The Code Talker could switch from using the code words to spelling the word from the alphabet, which had at least three terms for the most frequently used letters of the English alphabet. To do this the Talker would use A, B, C to let his counterpart know he was going to spell the word out instead of using the word itself. Example: the word "abandon" is ye-tsan (run away from), but spelled out it would be Apple (be-la-sana) Badger (na-hash-chid) Ant (wol-la-chee) Nose (a-chin) Deer (be) Owl (ne-ahs-jah) Needle (tsah). Note the use of two different words for A and N so as not to establish a pattern for the Japanese code-breakers to study. One of the Anglo marines who worked with the Code Talkers said the Navajo code was American double-talk mixed with a sound like water from a jug being poured into a bathtub.

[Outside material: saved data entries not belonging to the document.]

(** X6.  With a factor that is a multiple of 100, [rescale_img] asks
    [cv2.resize] for exactly that multiple of the original width and
    height; with the default factor 100 it asks for the original size. *)
Theorem rescale_img_whole_multiple source img st st1 (h w : nat) rest (k : Z) :
  open_img source st = (Return img, st1) ->
  shape img = h :: w :: rest ->
  0 < k ->
  Z.of_nat h * (100 * k) < 2 ^ 53 ->
  Z.of_nat w * (100 * k) < 2 ^ 53 ->
  rescale_img source (100 * k) st =
    (from_lib (cv2_resize img (Z.of_nat w * k, Z.of_nat h * k) INTER_AREA), st1).
Proof.
  intros Ho Hsh Hk Hh Hw.
  assert (Hq : forall d : nat, Z.of_nat d * (100 * k) / 100 = Z.of_nat d * k).
  { intros d. replace (Z.of_nat d * (100 * k)) with (Z.of_nat d * k * 100) by ring.
    by rewrite Z.div_mul. }
  apply (rescale_img_run source img st st1 h w rest); [lia|done..| |].
  - rewrite int_truediv_100 by lia. by rewrite Hq.
  - rewrite int_truediv_100 by lia. by rewrite Hq.
Qed.

(** X7.  [rescale_img] cannot shrink an image below one pixel: when
    [h * f < 100] or [w * f < 100] the target size has an empty side,
    [cv2.resize] refuses it and [rescale_img] raises [cv2.error]. *)
Theorem rescale_img_too_small {C : LibContract E}
    source img st st1 (h w : nat) rest f :
  open_img source st = (Return img, st1) ->
  shape img = h :: w :: rest ->
  0 < f ->
  Z.of_nat h * f < 2 ^ 53 ->
  Z.of_nat w * f < 2 ^ 53 ->
  Z.of_nat h * f < 100 \/ Z.of_nat w * f < 100 ->
  rescale_img source f st = (Raise (External Cv2Error), st1).
Proof.
  intros Ho Hsh Hf Hh Hw Hsmall.
  apply (rescale_img_empty_target source img st st1 h w rest f
           (Z.of_nat h * f / 100) (Z.of_nat w * f / 100));
    [done..| | |].
  - apply int_truediv_100. lia.
  - apply int_truediv_100. lia.
  - destruct Hsmall as [Hs|Hs]; [right|left]; rewrite Z.div_small; lia.
Qed.
(** The theorem in a world without [wc]: the complete course. *)
Lemma exec_wait_exec_failure_witness :
  ∃ tr s,
    run exec_wait_main bare_world
        [Step 10; Step 10; StepFork 10 (Some 11%Z); Step 11; Step 11; Step 11;
         Step 11; Step 11; StepWait 10 11; Step 10; Step 10; Step 10]
        (boot EHelloPid 10 1 std_fds ∅ [])
      = Some (tr, s)
    ∧ ((∃ r0 r1, tr `prefix_of` fork_refused 10 r0 r1)
       ∨ (∃ c r0 r1 r2 r3,
            c ≠ 10%Z
            ∧ tr `prefix_of` exec_wait_failure_course 10 c r0 r1 r2 r3)).
Proof.
  eexists _, _. split; [vm_compute; reflexivity|].
  eapply (exec_wait_exec_failure bare_world 10 1 std_fds ∅ [] _ _ eq_refl).
  exists [Step 10; Step 10; StepFork 10 (Some 11%Z); Step 11; Step 11; Step 11;
          Step 11; Step 11; StepWait 10 11; Step 10; Step 10; Step 10].
  vm_compute. reflexivity.
Defined.

(** X8.  When [wc] cannot be loaded, the redirection demo has one
    course only: the child closes descriptor 1, opens the file, its
    [execvp] returns, it writes [exec failed] on the error channel and
    exits with 1; the parent reports and exits with 0. *)
Theorem redirect_exec_failure
    (w : world) (p par : Z) (t : fdtable) (fs : gmap cstr file)
    (inp : list ascii) (tr : list event) (s : sys rpc)
    (Hno : exec_ok w (cs "wc") = false)
    (Hreach : reachable redirect w (boot RHelloPid p par t fs inp) tr s) :
  (∃ r0 r1, tr `prefix_of` fork_refused p r0 r1)
  ∨ (∃ c r0 r1 r2 r3 r4,
       c ≠ p ∧ tr `prefix_of` redirect_failure_course p c r0 r1 r2 r3 r4).
Proof.
  destruct Hreach as [ds Hrun]. unfold boot, redirect_failure_course in *.
  simpl in Hno.
  advance Hrun Hs; [left; stop Hrun|]. settle Hs Hrun.
  advance Hrun Hs; [left; stop Hrun|]. settle Hs Hrun.
  advance Hrun Hs; [left; stop Hrun|].
  fork_cases Hs p child c Hcp.
  - settle Hs Hrun.
    rewrite (redirect_after_fork_parent c) in Hrun by done.
    change (redirect_after_fork 0) with RChildClose in Hrun.
    right. exists c.
    advance Hrun Hs; [stop Hrun|]. settle Hs Hrun.
    advance Hrun Hs; [stop Hrun|]. settle Hs Hrun.
    advance Hrun Hs; [stop Hrun|]. rewrite Hno in Hs. settle Hs Hrun.
    advance Hrun Hs; [stop Hrun|]. settle Hs Hrun.
    advance Hrun Hs; [stop Hrun|]. settle Hs Hrun.
    advance Hrun Hs; [stop Hrun|].
    rewrite bool_decide_true in Hs by done. settle Hs Hrun.
    rewrite delete_insert_eq, delete_singleton_ne, insert_singleton_eq in Hrun by done.
    advance Hrun Hs; [stop Hrun|]. settle Hs Hrun.
    advance Hrun Hs; [stop Hrun|]. settle Hs Hrun.
    advance Hrun Hs; [stop Hrun|]. settle Hs Hrun.
    advance Hrun Hs; stop Hrun.
  - settle Hs Hrun. change (redirect_after_fork (-1)) with RForkErr in Hrun.
    left.
    advance Hrun Hs; [stop Hrun|]. settle Hs Hrun.
    advance Hrun Hs; [stop Hrun|]. settle Hs Hrun.
    advance Hrun Hs; stop Hrun.
  Unshelve. all: exact (Ok 0).
Qed.
(** X19.  The version string is exact.  Whenever [InfoPacket(data)]
    returns on a payload of bytes, the payload has at least 3 bytes, its
    first byte [b] is at least 0x30, and [CHIP_VERSION] is ["V"] followed by
    the decimal writing of [1 + (b - 0x30) / 10] with one digit after the
    point: the integer part [(b - 38) // 10], a point, the digit
    [(b - 38) % 10].  The floating-point division, addition and formatting
    never show a rounding error, for any of the 208 possible bytes. *)
Theorem chip_version_decimal (data : list Z) (info : InfoPacket) :
  forallb Py.is_u8 data = true ->
  InfoPacket__init__ data = Ok info ->
  (3 <= List.length data)%nat /\
  0x30 <= nth 0 data 0 <= 0xFF /\
  CHIP_VERSION info
  = ("V" ++ nat_digits ((nth 0 data 0 - 38) / 10) ++ "."
         ++ nat_digits ((nth 0 data 0 - 38) mod 10))%string.
Proof.
  intros Hbytes Hok.
  destruct (Nat.lt_ge_cases (List.length data) 3) as [Hshort | Hlong].
  { rewrite info_packet_short_run in Hok by exact Hshort.
    destruct data as [|d0 tail]; [discriminate Hok|].
    destruct (d0 <? 0x30); [discriminate Hok|].
    destruct (float_of_int (d0 - 0x30)); discriminate Hok. }
  split; [exact Hlong|].
  destruct data as [|d0 [|d1 [|d2 rest]]]; cbn [List.length] in Hlong; try lia.
  pose proof (nth_u8 _ 0 Hbytes ltac:(simpl; lia)) as Hb. cbn [nth] in Hb |- *.
  rewrite info_packet_run in Hok.
  destruct (Z.ltb_spec d0 0x30); [discriminate Hok|].
  split; [lia|].
  pose proof version_strings_exact as Hall. rewrite forallb_forall in Hall.
  assert (Hin : In (d0 - 0x30) (Py.range 208)).
  { unfold Py.range.
    replace (d0 - 0x30) with (Z.of_nat (Z.to_nat (d0 - 0x30))) by lia.
    apply in_map, in_seq. lia. }
  specialize (Hall _ Hin). cbv beta in Hall.
  destruct (float_of_int (d0 - 0x30)) as [fe|]; [|discriminate Hok].
  cbn [obind] in Hok. injection Hok as Hok. subst info. cbn [CHIP_VERSION].
  apply String.eqb_eq in Hall.
  replace (d0 - 38) with (d0 - 48 + 10) by lia. exact Hall.
Qed.

Lemma chip_version_decimal_witness :
  forallb Py.is_u8 [0xFF; 0x00; 0x02] = true /\
  InfoPacket__init__ [0xFF; 0x00; 0x02]
  = Ok (mkInfoPacket "V21.7" false false true false) /\
  CHIP_VERSION (mkInfoPacket "V21.7" false false true false)
  = ("V" ++ nat_digits ((nth 0 [0xFF; 0x00; 0x02] 0 - 38) / 10) ++ "."
         ++ nat_digits ((nth 0 [0xFF; 0x00; 0x02] 0 - 38) mod 10))%string.
Proof.
  assert (E : InfoPacket__init__ [0xFF; 0x00; 0x02]
              = Ok (mkInfoPacket "V21.7" false false true false))
    by (vm_compute; reflexivity).
  split; [reflexivity|]. split; [exact E|].
  destruct (chip_version_decimal [0xFF; 0x00; 0x02]
              (mkInfoPacket "V21.7" false false true false) eq_refl E)
    as (_ & _ & H).
  exact H.
Defined.

(** ** gui.py: the key tables *)

Lemma dict_get_set (V : Type) (d : list (Z * V)) (k k' : Z) (v : V) :
  dict_get (dict_set d k v) k'
  = if k =? k' then Some v else dict_get d k'.
Proof.
  induction d as [|[k0 v0] t IH]; cbn [dict_set dict_get].
  - reflexivity.
  - destruct (Z.eqb_spec k0 k) as [-> | Hk0]; cbn [dict_get].
    + destruct (k =? k'); reflexivity.
    + rewrite IH. destruct (Z.eqb_spec k0 k') as [-> | Hk0'].
      * destruct (Z.eqb_spec k k'); [congruence | reflexivity].
      * reflexivity.
Qed.
(** X12.  [inode_read_at] on a file within the capacity of the extent
    tree returns the number of bytes asked for, cut at the end of the
    file: nothing at or after the end of the file.  With sectors of 512
    bytes it copies just that many bytes to the buffer. *)
Theorem inode_read_at_count (st : gmap Z (list Z)) (ino : inode) (size offset : Z) :
  inode_length st ino <= MAX_LENGTH -> 0 <= offset ->
  exists buffer,
    inode_read_at st ino size offset =
      IoDone (Z.max 0 (Z.min size (inode_length st ino - offset)), buffer) /\
    (whole_sectors st ->
     Z.of_nat (List.length buffer) =
       Z.max 0 (Z.min size (inode_length st ino - offset))).
Proof.
  intros Hmax Hofs. unfold inode_read_at.
  destruct (read_loop_count st ino Hmax (Z.to_nat size) size offset 0 [] ltac:(lia) Hofs)
    as (buffer & Hrun & Hlen).
  exists buffer. split; [exact Hrun|]. intros Hw. rewrite (Hlen Hw). cbn. lia.
Qed.

Lemma inode_read_at_count_witness :
  exists buffer,
    inode_read_at (sectors (fs_disk sample_fs)) (mk_inode 2 1 false 0 0) 1000 6000
      = IoDone (657, buffer) /\
    exists buffer',
      inode_read_at (sectors (fs_disk sample_fs)) (mk_inode 2 1 false 0 0) 10 6657
        = IoDone (0, buffer').
Proof.
  destruct (inode_read_at_count (sectors (fs_disk sample_fs)) (mk_inode 2 1 false 0 0)
              1000 6000) as (b1 & H1 & _); [vm_compute; discriminate | lia |].
  destruct (inode_read_at_count (sectors (fs_disk sample_fs)) (mk_inode 2 1 false 0 0)
              10 6657) as (b2 & H2 & _); [vm_compute; discriminate | lia |].
  exists b1. split; [exact H1|]. exists b2. exact H2.
Defined.

End ReadCount.

(** ** Paths and their components *)

Section Components.
Import Path Fs.

Lemma components_from_slash (q tail : string) :
  forall cur : string,
    components_from (q +:+ String "/" tail) cur =
    components_from q cur ++ components_from tail EmptyString.
Proof.
  induction q as [|c q IH]; intros cur.
  - rewrite append_nil. cbn. destruct cur; reflexivity.
  - rewrite append_cons. cbn [components_from].
    destruct (Ascii.eqb c "/"); [|apply IH].
    destruct cur; rewrite IH; reflexivity.
Qed.

Lemma components_from_run (comp tail : string) :
  slash_free comp ->
  forall cur : string,
    components_from (comp +:+ tail) cur = components_from tail (cur +:+ comp).
Proof.
  induction comp as [|c comp IH]; intros Hc cur.
  - now rewrite append_nil, append_empty_r.
  - destruct Hc as [Hc Hc']. rewrite append_cons. cbn [components_from].
    apply Ascii.eqb_neq in Hc. rewrite Hc, (IH Hc'). now rewrite append_char_assoc.
Qed.

Lemma components_from_separator (tail cur : string) :
  at_separator tail -> cur <> EmptyString ->
  components_from tail cur = cur :: components tail.
Proof.
  intros Ht Hcur. destruct tail as [|c tail]; cbn in *.
  - destruct cur; [congruence | reflexivity].
  - subst c. cbn. destruct cur; [congruence | reflexivity].
Qed.

Lemma components_slashes (n : nat) (rest : string) :
  components (slashes n +:+ rest) = components rest.
Proof.
  unfold components. induction n as [|n IH]; cbn [slashes].
  - now rewrite append_nil.
  - rewrite append_cons. cbn. exact IH.
Qed.

(** A component that runs up to a separator. *)
Lemma components_run (comp tail : string) :
  slash_free comp -> comp <> EmptyString -> at_separator tail ->
  components (comp +:+ tail) = comp :: components tail.
Proof.
  intros Hc Hne Ht. unfold components at 1.
  rewrite (components_from_run comp tail Hc), append_nil.
  now apply components_from_separator.
Qed.

(** What [get_next_part] does, in terms of the components of its input. *)
Lemma get_next_part_components (part src : string) :
  match components src with
  | [] => get_next_part part src = (0, part, src)
  | c :: cs =>
      if fits c
      then exists src', get_next_part part src = (1, c, src') /\
                        components src' = cs /\
                        (String.length src' < String.length src)%nat
      else exists junk, get_next_part part src = (-1, junk, src)
  end.
Proof.
  unfold get_next_part.
  destruct (skip_slashes_split src) as [n [Hsrc Hrest]].
  assert (components src = components (skip_slashes src)) as ->.
  { transitivity (components (slashes n +:+ skip_slashes src));
      [f_equal; exact Hsrc | apply components_slashes]. }
  destruct (skip_slashes src) as [|c rest] eqn:E; [reflexivity|].
  destruct (component_split (String c rest)) as (comp & tail & H1 & H2 & H3).
  assert (comp <> EmptyString) as Hne.
  { intros ->. rewrite append_nil in H1. subst tail. cbn in H3, Hrest. contradiction. }
  rewrite H1, (components_run comp tail H2 Hne H3). unfold fits.
  destruct (String.length comp <=? NAME_MAX)%nat eqn:L.
  - apply Nat.leb_le in L.
    rewrite (copy_part_fits comp tail EmptyString H2 H3) by (cbn; lia).
    exists tail. split; [reflexivity|]. split; [reflexivity|].
    rewrite Hsrc, H1, !length_append. destruct comp; [congruence | cbn; lia].
  - apply Nat.leb_gt in L.
    destruct (copy_part_too_long comp tail EmptyString H2) as (junk & -> & _);
      [cbn; lia | cbn; lia |].
    exists junk. reflexivity.
Qed.
(** Shared tail of the character branch: [c = nextChar(L)] onwards. *)
Definition lexCharTail (s0 : nat) (ch : Z) (L : NeLex) : option LexStep :=
  let (c, L1) := nextChar src L in
  if NE_IS_TERMCHAR c then Some (charTok s0 (ungetChar L1) ch)
  else
    let* r := long_name fuel c L1 in
    match r with
    | inr Le => Some (StepErr "Unknown character token." Le)
    | inl (_, L2) =>
        let L3 := ungetChar L2 in
        let tokenLen := (cursor L3 - s0)%nat in
        match char_map_lookup gCharMap tokenLen (skipn s0 src) with
        | Some ch' => Some (charTok s0 L3 ch')
        | None => Some (StepErr "Unknown character token." L3)
        end
    end.

Definition lexCharacter (s0 : nat) (L : NeLex) : option LexStep :=
  let (c, L1) := nextChar src L in
  if (c =? 0) || NE_IS_WHITESPACE c then
    Some (StepErr "Invalid character token." L1)
  else if c =? chr "#" then
    let (c2, L2) := nextChar src L1 in
    if NE_IS_TERMCHAR c2 || (c2 =? chr "#") then
      Some (charTok s0 (ungetChar L2) (chr "#"))
    else if c2 =? chr "x" then
      let* h := hex_loop fuel 0 2 L2 in
      match h with
      | HexTooMany Le => Some (StepErr "Unknown character token." Le)
      | HexDone c3 ch L3 =>
          if negb (NE_IS_TERMCHAR c3)
          then Some (StepErr "Unknown character token." L3)
          else Some (charTok s0 (ungetChar L3) ch)
      end
    else if is_digit c2 then
      let* (c3, ch, L3) := dec_loop fuel (c2 - chr "0") L2 in
      if negb (NE_IS_TERMCHAR c3)
      then Some (StepErr "Unknown character token." L3)
      else Some (charTok s0 (ungetChar L3) ch)
    else lexCharTail s0 (chr "#") L2
  else lexCharTail s0 c L1.

(** [lexNext]. *)
Definition lexNext (L0 : NeLex) : option LexStep :=
  if Nat.eqb (cursor L0) (List.length src) then Some (StepEOF L0)
  else
    let (c0, L1) := nextChar src L0 in
    let* (c, L) := skip_trivia src fuel fuel c0 L1 in
    if c =? 0 then Some (StepEOF L)
    else
      let s0 := (cursor L - 1)%nat in
      if is_digit c || (c =? chr "-") || (c =? chr "+") then
        lexNumber src fuel s0 c L
      else if gNameChar c =? 1 then lexName src fuel s0 c L
      else if c =? QUOTE then lexString src fuel L
      else if c =? chr "\" then lexCharacter s0 L
      else Some (StepErr "Unknown token" L).

(** The loop of [lex]: tokens in order, and the error (message and line
    of [L] when [lexError] is called) that stopped the scan, if any. *)
Fixpoint lex_loop (f : nat) (L : NeLex) (acc : list NeLexInfo)
  : option (list NeLexInfo * option (string * Z)) :=
  match f with
  | O => None
  | S f' =>
      let* step := lexNext L in
      match step with
      | StepTok t L' => lex_loop f' L' (t :: acc)
      | StepEOF _ => Some (rev acc, None)
      | StepErr msg L' => Some (rev acc, Some (msg, line L'))
      end
  end.

End LexCharacter.

Definition lex_fuel (src : list Z) : nat := S (S (List.length src)).

(** The scan of [lex], starting at line 1. *)
Definition lex_scan (src : list Z) : option (list NeLexInfo * option (string * Z)) :=
  lex_loop src (lex_fuel src) (lex_fuel src) (mkLex 1 1 0 0) [].

(* ------------------------------------------------------------------ *)
(** ** Built-in string type *)

(** [NeStringMode]. *)
Inductive NeStringMode := NSM_Normal | NSM_REPL | NSM_Code.

Module StringType.

(** First pass of [stringCreate]: [++len] for a non-backslash, and for a
    backslash whose next byte is a backslash. *)
Fixpoint count_len (s : list Z) : Z :=
  match s with
  | [] => 0
  | c :: rest =>
      (if c =? 92 then
         match rest with
         | d :: _ => if d =? 92 then 1 else 0
         | [] => 0
         end
       else 1) + count_len rest
  end.

(** The [switch] on the escaped character. *)
Definition decode (d : Z) : Z :=
  if d =? chr "n" then 10
  else if d =? chr "r" then 13
  else if d =? chr "t" then 9
  else if d =? chr "b" then 8
  else d.

(** Second pass: the bytes written at [str[j++]], in order. *)
Fixpoint fill (s : list Z) : list Z :=
  match s with
  | [] => []
  | c :: rest =>
      if c =? 92 then
        match rest with
        | [] => []
        | d :: rest' => decode d :: fill rest'
        end
      else c :: fill rest
  end.

Fixpoint list_set {A} (l : list A) (i : nat) (v : A) : list A :=
  match l, i with
  | [], _ => []
  | _ :: l', O => v :: l'
  | x :: l', S i' => x :: list_set l' i' v
  end.

Fixpoint write_at {A} (l : list A) (j : nat) (bs : list A) : list A :=
  match bs with
  | [] => l
  | b :: bs' => write_at (list_set l j b) (S j) bs'
  end.

(** [StringObject]: [size] and the [size + 1] byte buffer ([None] for a
    byte never written after [NeAlloc]). *)
Record StringObject := mkStringObject {
  so_size : Z;
  so_str : list (option Z)
}.

(** The bytes the loops of [stringCreate] read: [strLen] is
    [(int)(range->end - range->start)], the span length converted to [int]
    (wrapping); a negative [strLen] runs no iteration. *)
Definition str_span (range : list Z) : list Z :=
  firstn (Z.to_nat (to_s32 (Z.of_nat (List.length range)))) range.

(** [stringCreate] with a successful [NeAlloc]: the object and the final
    value of [j] (checked by [assert(j == len)]). *)
Definition stringCreate (range : list Z) : StringObject * Z :=
  let s := str_span range in
  let len := count_len s in
  let buf0 := repeat (@None Z) (Z.to_nat (len + 1)) in
  let written := fill s in
  let buf1 := write_at buf0 0 (map Some written) in
  let buf2 := list_set buf1 (Z.to_nat len) (Some 0) in
  (mkStringObject len buf2, Z.of_nat (List.length written)).

(** The bytes [str->str[0 .. size)] that [stringToString] reads; a byte
    never written after [NeAlloc] reads as 0 here. *)
Definition so_bytes (so : StringObject) : list Z :=
  map (fun o => match o with Some b => b | None => 0 end)
      (firstn (Z.to_nat (so_size so)) (so_str so)).

(** The [switch] of the quoted form. *)
Definition escape_byte (c : Z) : list Z :=
  if c =? 10 then [92; chr "n"]
  else if c =? 13 then [92; chr "r"]
  else if c =? 9 then [92; chr "t"]
  else if c =? 8 then [92; chr "b"]
  else [c].

(** Whether [assert(j == len)] fails, which stops the program (a build
    with assertions enabled). *)
Definition string_create_stops (range : list Z) : bool :=
  let '(so, j) := stringCreate range in negb (j =? so_size so).

End StringType.

(* ------------------------------------------------------------------ *)
(** ** Object registry, GC list, output and the VM context *)

(** Data passed to a create callback ([const void* data]): a byte range,
    as [NeMakeStringRanged] passes, or an embedder's opaque pointer. *)
Inductive Data :=
| DRange (bytes : list Z)
| DPtr (p : nat).

(** [ObjectInfo].  The callbacks are modelled by their results; their
    invocations are recorded as events of the VM.  [createStops] tells,
    for a type with a create callback, the data on which that callback
    does not return (it stops the program, as a failed [assert] does). *)
Record ObjectInfo := mkObjectInfo {
  oi_name : string;
  createFn : option (Data -> bool);
  deleteFn : bool;                          (* delete callback present *)
  evalFn : option (nat -> bool * Atom);
  toStringFn : bool;
  oi_size : Z;
  createStops : Data -> bool
}.

(** Observable actions on the heap: the allocation and free of an object
    block and the invocations of its create and delete callbacks. *)
Inductive Event :=
| EvAlloc (obj : nat)
| EvCreateCb (obj : nat)
| EvDeleteCb (obj : nat)
| EvFree (obj : nat).

(** [struct _Nerd]: output configuration, registered types, the GC list
    (object identity and type id, head first) and the recorded effects.
    Objects are identified by a counter standing for their address. *)
Record VM := mkVM {
  outputConfigured : bool;
  objectInfo : list ObjectInfo;
  stringType : nat;
  gcObjs : list (nat * nat);
  nextObj : nat;
  events : list Event;
  outputs : list string
}.

Definition set_gcObjs (N : VM) (l : list (nat * nat)) : VM :=
  mkVM (outputConfigured N) (objectInfo N) (stringType N) l (nextObj N)
       (events N) (outputs N).

Definition add_events (N : VM) (e : list Event) : VM :=
  mkVM (outputConfigured N) (objectInfo N) (stringType N) (gcObjs N)
       (nextObj N) (events N ++ e) (outputs N).

Definition fresh_obj (N : VM) : VM :=
  mkVM (outputConfigured N) (objectInfo N) (stringType N) (gcObjs N)
       (S (nextObj N)) (events N) (outputs N).

Definition add_output (N : VM) (msg : string) : VM :=
  mkVM (outputConfigured N) (objectInfo N) (stringType N) (gcObjs N)
       (nextObj N) (events N) (outputs N ++ [msg]).

Definition noInfo : ObjectInfo :=
  mkObjectInfo EmptyString None false None false 0 (fun _ => false).

(** [objectType]: the record at index [type] of the registry. *)
Definition objectType (N : VM) (type : nat) : ObjectInfo :=
  nth type (objectInfo N) noInfo.

(** [objectDelete]: delete callback if present, then free the block. *)
Definition objectDelete (N : VM) (obj : nat * nat) : VM :=
  let '(id, type) := obj in
  add_events N ((if deleteFn (objectType N type) then [EvDeleteCb id] else [])
                ++ [EvFree id]).

(** [NeObjectRegister]: append, the index is the type id. *)
Definition NeObjectRegister (N : VM) (info : ObjectInfo) : VM * nat :=
  (mkVM (outputConfigured N) (objectInfo N ++ [info]) (stringType N)
        (gcObjs N) (nextObj N) (events N) (outputs N),
   List.length (objectInfo N)).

After the alphabet and code words were complete, the memory work began. This was the easiest part of the requirements since in Navajo everything is in memory. The songs and prayers and everything else was in the oral tradition.
They tested and retested their coding and decoding skills in the classroom, sending such messages as "Landing wave on beach but loss is high." They started out with messages of a few words and rapidly worked their way up to longer ones. During field trials they were amazed at how well it worked. The messages came out word for word on the other end, including semi-colons, commas, periods, and question marks. When the field trials had ended the received message matched the sent message to the letter.
The code proved to be fast and accurate, but unbreakable? United States Intelligence put it to the test. During the field trials the code was transmitted over radio and picked up by them. They worked on it for three weeks, but could discern no repetition or sequences or pattern. U.S. Intelligence could not break it.
While at Camp Elliot the Navajos received training for general Signal Corps: Morse code, panel codes, signal flags, field telephones and radio (operation and mechanics). They also received combat training. The pilot program was an unqualified success, leading to a recommendation that another 200 Navajos with the proper qualifications be recruited to continue the program. These twenty-nine members of the first class, however, were assigned to various units of the 1st Marine Amphibious Corps and 2nd Marine Division Communications Personnel and shipped out to the Pacific Theater as soon as possible.